Collected data:
- - -
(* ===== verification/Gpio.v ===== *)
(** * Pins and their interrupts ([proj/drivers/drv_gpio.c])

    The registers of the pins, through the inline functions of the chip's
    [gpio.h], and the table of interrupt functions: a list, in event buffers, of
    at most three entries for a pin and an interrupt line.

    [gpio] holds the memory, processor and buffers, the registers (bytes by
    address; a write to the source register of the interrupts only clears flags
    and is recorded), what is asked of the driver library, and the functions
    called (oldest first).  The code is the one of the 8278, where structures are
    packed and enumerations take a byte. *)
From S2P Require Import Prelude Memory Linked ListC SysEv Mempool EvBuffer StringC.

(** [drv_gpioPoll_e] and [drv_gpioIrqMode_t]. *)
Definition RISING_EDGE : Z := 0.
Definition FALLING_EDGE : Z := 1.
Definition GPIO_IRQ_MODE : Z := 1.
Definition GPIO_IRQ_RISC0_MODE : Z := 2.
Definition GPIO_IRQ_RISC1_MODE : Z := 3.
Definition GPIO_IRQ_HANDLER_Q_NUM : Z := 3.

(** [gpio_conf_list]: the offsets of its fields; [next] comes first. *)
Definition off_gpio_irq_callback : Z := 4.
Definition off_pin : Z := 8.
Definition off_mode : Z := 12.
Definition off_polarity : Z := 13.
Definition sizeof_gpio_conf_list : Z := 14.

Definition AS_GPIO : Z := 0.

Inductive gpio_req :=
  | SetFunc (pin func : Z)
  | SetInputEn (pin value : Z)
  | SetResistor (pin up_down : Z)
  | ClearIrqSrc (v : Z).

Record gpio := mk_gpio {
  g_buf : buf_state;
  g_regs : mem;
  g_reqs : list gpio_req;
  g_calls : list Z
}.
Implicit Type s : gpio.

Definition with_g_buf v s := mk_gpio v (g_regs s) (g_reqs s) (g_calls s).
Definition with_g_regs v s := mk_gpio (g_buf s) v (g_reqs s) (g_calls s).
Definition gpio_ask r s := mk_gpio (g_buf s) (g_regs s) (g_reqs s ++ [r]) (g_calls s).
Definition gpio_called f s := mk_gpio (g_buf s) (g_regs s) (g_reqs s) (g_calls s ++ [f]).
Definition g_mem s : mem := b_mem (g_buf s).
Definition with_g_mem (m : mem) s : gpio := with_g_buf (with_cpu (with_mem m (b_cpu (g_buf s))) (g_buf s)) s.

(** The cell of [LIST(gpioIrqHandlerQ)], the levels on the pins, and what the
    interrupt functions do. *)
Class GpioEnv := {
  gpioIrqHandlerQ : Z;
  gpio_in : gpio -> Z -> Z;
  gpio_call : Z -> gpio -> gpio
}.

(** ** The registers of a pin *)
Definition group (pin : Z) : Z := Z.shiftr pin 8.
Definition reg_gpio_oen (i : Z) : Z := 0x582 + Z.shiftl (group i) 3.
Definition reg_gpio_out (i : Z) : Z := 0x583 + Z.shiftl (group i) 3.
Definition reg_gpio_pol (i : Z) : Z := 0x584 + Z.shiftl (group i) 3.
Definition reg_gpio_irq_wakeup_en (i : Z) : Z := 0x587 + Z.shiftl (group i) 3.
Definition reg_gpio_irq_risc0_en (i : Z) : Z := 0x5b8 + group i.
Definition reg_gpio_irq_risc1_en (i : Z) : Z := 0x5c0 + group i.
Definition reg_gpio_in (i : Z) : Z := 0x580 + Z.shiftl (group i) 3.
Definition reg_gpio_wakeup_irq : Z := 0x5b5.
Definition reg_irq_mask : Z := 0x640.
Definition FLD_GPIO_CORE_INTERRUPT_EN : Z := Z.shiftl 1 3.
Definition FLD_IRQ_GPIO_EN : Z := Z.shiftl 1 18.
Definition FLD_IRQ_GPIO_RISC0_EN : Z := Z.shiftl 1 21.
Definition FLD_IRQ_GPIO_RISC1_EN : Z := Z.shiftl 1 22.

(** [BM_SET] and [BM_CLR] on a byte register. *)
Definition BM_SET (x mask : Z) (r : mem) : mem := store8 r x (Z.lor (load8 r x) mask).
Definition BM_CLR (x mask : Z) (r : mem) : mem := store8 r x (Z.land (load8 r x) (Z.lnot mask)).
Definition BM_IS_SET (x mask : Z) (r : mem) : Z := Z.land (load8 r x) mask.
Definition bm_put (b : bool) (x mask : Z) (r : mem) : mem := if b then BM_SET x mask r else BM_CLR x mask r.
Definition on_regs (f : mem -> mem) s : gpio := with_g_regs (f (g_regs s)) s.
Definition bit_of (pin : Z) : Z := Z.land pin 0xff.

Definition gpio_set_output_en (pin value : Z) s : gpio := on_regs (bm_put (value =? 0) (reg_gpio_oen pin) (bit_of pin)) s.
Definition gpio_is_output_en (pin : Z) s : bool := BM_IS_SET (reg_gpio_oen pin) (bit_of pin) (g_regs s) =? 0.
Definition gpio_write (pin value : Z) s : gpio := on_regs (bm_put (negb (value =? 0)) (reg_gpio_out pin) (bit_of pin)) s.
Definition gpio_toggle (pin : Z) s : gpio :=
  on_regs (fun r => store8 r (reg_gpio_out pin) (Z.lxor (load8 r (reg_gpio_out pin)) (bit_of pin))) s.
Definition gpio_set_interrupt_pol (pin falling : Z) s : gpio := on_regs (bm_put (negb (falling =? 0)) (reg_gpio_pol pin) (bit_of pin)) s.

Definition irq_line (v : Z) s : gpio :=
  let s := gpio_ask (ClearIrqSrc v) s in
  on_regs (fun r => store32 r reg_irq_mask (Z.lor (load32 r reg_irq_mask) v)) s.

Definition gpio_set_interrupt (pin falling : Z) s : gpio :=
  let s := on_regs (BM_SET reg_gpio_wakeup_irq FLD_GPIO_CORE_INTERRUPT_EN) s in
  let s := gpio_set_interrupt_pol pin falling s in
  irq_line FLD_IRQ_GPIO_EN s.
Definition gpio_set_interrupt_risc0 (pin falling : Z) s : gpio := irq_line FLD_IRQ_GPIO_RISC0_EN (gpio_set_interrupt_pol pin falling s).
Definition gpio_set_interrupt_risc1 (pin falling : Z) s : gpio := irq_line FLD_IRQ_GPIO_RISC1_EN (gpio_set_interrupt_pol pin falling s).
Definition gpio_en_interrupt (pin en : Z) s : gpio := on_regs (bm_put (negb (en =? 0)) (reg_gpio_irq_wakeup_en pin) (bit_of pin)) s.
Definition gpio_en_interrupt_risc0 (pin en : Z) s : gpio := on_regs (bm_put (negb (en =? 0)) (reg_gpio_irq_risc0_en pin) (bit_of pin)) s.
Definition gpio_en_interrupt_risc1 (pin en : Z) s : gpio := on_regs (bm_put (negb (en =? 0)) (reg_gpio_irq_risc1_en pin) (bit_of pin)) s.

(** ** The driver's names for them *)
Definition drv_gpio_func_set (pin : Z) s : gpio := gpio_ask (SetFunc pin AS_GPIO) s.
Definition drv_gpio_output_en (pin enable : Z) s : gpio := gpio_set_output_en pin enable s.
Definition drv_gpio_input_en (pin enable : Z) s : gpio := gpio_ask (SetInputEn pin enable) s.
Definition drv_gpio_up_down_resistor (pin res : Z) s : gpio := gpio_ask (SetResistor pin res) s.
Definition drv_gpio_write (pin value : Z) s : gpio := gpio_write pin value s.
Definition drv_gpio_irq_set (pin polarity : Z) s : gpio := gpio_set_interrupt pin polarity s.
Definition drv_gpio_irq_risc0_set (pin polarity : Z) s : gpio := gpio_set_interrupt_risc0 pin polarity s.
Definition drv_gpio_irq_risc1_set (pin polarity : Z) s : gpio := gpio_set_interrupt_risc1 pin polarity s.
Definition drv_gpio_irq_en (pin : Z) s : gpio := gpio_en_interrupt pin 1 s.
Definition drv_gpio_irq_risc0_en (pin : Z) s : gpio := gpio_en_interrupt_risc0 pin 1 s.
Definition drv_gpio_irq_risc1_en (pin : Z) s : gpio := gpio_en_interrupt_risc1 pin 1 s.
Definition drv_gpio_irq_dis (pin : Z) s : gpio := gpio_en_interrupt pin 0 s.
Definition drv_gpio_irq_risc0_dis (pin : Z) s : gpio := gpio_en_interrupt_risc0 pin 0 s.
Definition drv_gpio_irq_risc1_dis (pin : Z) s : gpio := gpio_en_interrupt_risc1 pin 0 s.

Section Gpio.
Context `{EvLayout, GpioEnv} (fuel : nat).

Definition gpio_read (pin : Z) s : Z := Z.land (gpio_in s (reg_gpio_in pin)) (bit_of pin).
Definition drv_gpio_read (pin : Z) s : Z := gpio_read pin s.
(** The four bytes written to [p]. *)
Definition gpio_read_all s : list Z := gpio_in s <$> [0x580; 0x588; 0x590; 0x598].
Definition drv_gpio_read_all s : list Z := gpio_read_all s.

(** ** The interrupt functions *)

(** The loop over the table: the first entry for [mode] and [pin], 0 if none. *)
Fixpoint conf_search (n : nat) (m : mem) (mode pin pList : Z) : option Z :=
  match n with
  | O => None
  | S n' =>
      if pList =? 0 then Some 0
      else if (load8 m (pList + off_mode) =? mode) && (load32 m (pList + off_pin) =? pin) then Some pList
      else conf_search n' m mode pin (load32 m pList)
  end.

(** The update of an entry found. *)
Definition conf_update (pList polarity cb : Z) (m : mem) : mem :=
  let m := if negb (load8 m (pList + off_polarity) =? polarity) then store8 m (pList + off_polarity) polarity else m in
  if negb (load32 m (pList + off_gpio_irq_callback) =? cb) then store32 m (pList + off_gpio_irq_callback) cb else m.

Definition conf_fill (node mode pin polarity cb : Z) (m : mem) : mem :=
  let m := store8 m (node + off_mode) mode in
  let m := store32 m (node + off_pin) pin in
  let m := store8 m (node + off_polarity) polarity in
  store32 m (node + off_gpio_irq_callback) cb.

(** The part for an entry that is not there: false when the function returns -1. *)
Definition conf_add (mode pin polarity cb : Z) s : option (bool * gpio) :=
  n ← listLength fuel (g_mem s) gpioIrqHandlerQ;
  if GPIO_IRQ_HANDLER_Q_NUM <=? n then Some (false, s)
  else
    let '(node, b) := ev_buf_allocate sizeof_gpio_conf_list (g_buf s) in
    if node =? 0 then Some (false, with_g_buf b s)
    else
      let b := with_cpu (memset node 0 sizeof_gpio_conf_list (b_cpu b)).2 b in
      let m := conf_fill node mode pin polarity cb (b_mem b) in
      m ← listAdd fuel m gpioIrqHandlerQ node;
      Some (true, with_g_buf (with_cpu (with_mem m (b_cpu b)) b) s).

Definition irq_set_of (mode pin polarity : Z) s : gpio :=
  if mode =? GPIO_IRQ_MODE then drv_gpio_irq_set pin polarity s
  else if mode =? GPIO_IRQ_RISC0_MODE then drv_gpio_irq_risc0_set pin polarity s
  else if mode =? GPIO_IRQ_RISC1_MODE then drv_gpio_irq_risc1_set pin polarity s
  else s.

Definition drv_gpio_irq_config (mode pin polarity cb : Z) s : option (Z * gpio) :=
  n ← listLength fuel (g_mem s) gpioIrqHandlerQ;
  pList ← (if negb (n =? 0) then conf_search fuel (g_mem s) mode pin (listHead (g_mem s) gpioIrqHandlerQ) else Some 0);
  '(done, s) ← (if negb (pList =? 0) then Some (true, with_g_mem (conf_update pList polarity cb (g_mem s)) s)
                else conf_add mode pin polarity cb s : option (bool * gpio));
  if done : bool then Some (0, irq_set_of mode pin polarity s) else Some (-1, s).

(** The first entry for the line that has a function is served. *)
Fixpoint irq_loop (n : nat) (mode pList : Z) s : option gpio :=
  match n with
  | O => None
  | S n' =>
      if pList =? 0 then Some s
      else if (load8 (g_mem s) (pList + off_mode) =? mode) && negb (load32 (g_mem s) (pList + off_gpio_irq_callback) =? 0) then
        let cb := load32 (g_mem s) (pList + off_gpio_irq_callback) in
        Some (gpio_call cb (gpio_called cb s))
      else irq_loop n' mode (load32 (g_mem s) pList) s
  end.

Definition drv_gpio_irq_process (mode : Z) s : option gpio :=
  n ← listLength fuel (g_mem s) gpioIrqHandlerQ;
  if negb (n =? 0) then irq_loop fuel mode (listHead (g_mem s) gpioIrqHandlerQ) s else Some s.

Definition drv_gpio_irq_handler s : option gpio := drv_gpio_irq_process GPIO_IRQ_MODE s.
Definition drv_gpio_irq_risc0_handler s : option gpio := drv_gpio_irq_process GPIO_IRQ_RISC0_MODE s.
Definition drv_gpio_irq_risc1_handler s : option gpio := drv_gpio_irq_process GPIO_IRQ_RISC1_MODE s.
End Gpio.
- - -
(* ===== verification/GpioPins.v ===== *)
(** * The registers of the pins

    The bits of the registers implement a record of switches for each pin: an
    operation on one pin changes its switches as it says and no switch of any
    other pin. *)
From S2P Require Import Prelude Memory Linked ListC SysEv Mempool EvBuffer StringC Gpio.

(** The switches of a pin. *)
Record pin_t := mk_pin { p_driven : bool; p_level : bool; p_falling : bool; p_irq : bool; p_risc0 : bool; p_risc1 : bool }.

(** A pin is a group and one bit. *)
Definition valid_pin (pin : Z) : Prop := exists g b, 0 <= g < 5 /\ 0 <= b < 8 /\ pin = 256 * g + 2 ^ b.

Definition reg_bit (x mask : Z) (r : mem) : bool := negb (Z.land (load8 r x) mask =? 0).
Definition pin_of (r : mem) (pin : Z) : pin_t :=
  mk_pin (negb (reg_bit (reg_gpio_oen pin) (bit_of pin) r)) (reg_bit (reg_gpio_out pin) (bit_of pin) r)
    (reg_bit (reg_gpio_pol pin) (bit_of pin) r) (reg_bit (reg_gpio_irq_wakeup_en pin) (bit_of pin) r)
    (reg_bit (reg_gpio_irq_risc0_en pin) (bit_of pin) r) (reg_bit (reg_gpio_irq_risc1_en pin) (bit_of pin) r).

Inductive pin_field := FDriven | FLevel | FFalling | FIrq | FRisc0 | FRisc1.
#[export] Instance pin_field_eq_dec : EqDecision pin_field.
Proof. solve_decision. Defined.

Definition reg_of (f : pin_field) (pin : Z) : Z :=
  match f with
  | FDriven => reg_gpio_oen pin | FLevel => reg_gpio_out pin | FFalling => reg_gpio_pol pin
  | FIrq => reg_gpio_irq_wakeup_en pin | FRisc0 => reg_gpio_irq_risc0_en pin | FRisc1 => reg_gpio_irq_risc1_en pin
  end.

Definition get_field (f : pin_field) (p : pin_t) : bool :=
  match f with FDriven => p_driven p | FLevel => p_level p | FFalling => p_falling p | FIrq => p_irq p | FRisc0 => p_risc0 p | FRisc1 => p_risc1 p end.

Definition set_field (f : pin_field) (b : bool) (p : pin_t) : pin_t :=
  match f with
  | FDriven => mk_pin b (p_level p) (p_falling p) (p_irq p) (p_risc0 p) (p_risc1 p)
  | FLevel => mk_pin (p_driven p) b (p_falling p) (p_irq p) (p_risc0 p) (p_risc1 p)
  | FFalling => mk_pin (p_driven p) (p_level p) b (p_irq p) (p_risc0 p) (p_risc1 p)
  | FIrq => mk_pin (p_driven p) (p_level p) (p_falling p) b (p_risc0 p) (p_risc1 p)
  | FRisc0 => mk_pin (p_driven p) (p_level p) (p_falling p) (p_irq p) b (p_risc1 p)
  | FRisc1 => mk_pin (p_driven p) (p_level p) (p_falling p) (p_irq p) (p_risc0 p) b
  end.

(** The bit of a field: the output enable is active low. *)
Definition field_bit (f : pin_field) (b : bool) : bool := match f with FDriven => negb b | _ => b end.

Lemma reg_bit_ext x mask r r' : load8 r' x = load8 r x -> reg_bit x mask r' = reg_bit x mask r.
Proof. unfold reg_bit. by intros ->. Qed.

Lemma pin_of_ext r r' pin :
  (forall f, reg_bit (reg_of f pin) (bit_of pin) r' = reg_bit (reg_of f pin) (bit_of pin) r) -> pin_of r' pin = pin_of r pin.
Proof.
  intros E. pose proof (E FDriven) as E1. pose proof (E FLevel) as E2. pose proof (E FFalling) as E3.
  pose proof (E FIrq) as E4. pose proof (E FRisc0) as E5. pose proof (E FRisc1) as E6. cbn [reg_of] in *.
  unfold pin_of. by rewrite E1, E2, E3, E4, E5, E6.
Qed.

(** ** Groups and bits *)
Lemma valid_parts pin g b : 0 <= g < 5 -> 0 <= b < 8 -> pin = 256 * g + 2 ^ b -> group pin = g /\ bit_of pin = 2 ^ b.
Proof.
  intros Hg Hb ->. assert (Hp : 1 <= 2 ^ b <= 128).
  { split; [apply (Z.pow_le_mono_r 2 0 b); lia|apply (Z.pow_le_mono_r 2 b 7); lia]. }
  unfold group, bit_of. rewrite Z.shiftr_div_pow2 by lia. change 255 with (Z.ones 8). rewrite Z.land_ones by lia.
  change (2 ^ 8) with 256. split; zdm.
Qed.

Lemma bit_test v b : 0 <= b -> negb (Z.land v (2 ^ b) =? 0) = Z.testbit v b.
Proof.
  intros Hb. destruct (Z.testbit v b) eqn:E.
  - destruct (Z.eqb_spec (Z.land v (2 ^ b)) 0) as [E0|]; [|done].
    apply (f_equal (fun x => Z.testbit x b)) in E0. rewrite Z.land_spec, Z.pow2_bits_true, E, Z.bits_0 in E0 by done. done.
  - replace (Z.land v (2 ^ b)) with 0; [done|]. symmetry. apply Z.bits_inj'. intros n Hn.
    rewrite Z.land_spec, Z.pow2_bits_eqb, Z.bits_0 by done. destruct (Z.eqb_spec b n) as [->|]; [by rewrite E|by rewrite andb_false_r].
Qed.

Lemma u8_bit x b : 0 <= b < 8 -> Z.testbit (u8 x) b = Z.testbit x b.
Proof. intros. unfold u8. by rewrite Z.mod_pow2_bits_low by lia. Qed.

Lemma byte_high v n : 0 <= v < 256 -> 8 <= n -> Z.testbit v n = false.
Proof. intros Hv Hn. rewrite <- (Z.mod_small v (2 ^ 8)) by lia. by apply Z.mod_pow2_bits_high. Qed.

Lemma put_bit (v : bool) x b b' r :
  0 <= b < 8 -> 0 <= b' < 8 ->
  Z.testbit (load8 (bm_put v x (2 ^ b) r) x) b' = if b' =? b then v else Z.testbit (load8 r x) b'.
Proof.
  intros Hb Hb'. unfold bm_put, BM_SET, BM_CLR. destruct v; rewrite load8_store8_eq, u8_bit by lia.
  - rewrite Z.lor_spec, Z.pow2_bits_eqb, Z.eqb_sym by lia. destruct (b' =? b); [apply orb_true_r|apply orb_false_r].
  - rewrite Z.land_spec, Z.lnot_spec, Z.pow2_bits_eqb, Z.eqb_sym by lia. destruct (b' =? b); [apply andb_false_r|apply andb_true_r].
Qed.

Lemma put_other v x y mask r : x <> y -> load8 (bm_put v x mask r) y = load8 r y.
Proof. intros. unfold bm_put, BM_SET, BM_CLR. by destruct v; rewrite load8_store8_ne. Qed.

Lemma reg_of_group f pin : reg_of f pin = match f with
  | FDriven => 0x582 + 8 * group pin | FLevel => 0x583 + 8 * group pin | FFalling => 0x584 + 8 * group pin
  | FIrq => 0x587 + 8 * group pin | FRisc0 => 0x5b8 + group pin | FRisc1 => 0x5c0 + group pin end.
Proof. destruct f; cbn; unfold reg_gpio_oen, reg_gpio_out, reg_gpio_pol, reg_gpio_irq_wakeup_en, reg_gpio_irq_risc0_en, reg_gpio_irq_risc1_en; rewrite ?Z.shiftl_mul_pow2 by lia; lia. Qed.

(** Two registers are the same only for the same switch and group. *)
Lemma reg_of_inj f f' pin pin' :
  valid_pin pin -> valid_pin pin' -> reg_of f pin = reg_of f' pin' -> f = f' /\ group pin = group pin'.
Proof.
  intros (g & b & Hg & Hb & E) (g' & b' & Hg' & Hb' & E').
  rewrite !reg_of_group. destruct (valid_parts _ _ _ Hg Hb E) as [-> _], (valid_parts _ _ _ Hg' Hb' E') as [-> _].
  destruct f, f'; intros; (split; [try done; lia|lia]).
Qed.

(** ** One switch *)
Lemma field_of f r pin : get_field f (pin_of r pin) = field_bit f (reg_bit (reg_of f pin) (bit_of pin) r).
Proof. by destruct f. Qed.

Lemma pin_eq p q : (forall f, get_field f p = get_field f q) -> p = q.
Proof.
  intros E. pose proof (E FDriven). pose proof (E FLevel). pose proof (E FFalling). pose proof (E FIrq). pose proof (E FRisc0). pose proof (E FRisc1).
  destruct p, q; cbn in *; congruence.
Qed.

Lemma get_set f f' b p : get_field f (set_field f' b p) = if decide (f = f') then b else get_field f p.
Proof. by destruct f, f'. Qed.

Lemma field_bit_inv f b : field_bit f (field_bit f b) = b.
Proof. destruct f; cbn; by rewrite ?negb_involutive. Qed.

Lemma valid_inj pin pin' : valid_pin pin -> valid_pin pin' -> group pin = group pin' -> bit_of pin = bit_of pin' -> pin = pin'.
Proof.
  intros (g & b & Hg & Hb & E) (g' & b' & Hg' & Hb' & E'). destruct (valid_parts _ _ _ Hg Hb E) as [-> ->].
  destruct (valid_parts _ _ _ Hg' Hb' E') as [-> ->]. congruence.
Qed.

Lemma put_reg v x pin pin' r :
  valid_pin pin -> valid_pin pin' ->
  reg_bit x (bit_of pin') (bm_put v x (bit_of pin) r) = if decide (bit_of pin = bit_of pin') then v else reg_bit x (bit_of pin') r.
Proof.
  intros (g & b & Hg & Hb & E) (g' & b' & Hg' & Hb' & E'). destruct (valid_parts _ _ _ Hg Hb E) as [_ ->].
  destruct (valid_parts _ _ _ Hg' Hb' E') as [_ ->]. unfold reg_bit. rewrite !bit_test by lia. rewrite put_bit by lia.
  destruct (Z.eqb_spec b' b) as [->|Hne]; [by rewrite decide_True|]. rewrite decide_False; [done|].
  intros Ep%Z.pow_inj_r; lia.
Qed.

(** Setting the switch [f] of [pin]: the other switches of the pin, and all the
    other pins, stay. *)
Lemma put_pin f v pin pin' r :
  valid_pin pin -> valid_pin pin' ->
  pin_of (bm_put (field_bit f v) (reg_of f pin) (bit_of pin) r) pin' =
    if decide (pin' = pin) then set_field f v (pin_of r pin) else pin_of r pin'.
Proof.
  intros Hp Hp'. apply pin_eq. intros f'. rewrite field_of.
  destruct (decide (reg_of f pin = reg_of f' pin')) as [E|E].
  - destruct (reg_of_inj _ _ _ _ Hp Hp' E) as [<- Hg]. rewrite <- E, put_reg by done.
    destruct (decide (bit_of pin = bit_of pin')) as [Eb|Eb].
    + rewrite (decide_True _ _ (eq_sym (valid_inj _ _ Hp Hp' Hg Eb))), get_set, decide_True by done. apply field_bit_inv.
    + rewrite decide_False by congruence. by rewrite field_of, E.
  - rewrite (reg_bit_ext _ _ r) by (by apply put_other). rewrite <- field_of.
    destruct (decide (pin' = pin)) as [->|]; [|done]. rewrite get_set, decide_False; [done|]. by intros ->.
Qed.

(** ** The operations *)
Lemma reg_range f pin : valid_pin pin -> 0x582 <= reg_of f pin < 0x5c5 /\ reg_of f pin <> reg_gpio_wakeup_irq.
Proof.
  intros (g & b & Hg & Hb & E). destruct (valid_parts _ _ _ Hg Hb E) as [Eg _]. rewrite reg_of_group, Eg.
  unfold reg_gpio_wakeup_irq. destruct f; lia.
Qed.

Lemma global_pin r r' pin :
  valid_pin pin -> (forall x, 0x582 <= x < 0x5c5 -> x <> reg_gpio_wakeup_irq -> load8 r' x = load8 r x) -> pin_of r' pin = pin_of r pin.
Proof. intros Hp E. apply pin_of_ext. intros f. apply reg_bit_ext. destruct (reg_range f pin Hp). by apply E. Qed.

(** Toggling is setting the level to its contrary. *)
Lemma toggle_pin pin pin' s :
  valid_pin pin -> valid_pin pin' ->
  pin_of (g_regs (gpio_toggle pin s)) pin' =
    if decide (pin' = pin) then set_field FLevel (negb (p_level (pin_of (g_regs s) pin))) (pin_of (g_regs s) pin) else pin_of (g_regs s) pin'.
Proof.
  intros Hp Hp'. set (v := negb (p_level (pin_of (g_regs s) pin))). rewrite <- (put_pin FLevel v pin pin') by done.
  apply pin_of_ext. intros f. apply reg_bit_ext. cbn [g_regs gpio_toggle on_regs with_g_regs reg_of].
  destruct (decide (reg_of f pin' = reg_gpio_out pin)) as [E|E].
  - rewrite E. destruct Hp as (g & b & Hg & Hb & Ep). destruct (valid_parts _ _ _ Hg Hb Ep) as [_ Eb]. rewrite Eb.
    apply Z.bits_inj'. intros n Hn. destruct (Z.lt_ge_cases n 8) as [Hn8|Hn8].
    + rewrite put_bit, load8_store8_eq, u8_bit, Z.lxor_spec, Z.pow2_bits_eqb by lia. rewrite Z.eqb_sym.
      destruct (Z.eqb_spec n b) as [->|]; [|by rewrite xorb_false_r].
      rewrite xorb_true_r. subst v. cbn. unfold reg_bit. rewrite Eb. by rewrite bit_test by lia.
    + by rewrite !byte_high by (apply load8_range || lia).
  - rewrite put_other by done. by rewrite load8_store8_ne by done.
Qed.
- - -
PROMPT: Copy out the range of lines above starting at the line with "(* ===== verification/Gpio.v ===== *)" and ending at the line with "Definition with_g_regs v", exactly and including both.

RESULT FOR THIS EXERCISE:
(* ===== verification/Gpio.v ===== *)
(** * Pins and their interrupts ([proj/drivers/drv_gpio.c])

    The registers of the pins, through the inline functions of the chip's
    [gpio.h], and the table of interrupt functions: a list, in event buffers, of
    at most three entries for a pin and an interrupt line.

    [gpio] holds the memory, processor and buffers, the registers (bytes by
    address; a write to the source register of the interrupts only clears flags
    and is recorded), what is asked of the driver library, and the functions
    called (oldest first).  The code is the one of the 8278, where structures are
    packed and enumerations take a byte. *)
From S2P Require Import Prelude Memory Linked ListC SysEv Mempool EvBuffer StringC.

(** [drv_gpioPoll_e] and [drv_gpioIrqMode_t]. *)
Definition RISING_EDGE : Z := 0.
Definition FALLING_EDGE : Z := 1.
Definition GPIO_IRQ_MODE : Z := 1.
Definition GPIO_IRQ_RISC0_MODE : Z := 2.
Definition GPIO_IRQ_RISC1_MODE : Z := 3.
Definition GPIO_IRQ_HANDLER_Q_NUM : Z := 3.

(** [gpio_conf_list]: the offsets of its fields; [next] comes first. *)
Definition off_gpio_irq_callback : Z := 4.
Definition off_pin : Z := 8.
Definition off_mode : Z := 12.
Definition off_polarity : Z := 13.
Definition sizeof_gpio_conf_list : Z := 14.

Definition AS_GPIO : Z := 0.

Inductive gpio_req :=
  | SetFunc (pin func : Z)
  | SetInputEn (pin value : Z)
  | SetResistor (pin up_down : Z)
  | ClearIrqSrc (v : Z).

Record gpio := mk_gpio {
  g_buf : buf_state;
  g_regs : mem;
  g_reqs : list gpio_req;
  g_calls : list Z
}.
Implicit Type s : gpio.

Definition with_g_buf v s := mk_gpio v (g_regs s) (g_reqs s) (g_calls s).
Definition with_g_regs v s := mk_gpio (g_buf s) v (g_reqs s) (g_calls s).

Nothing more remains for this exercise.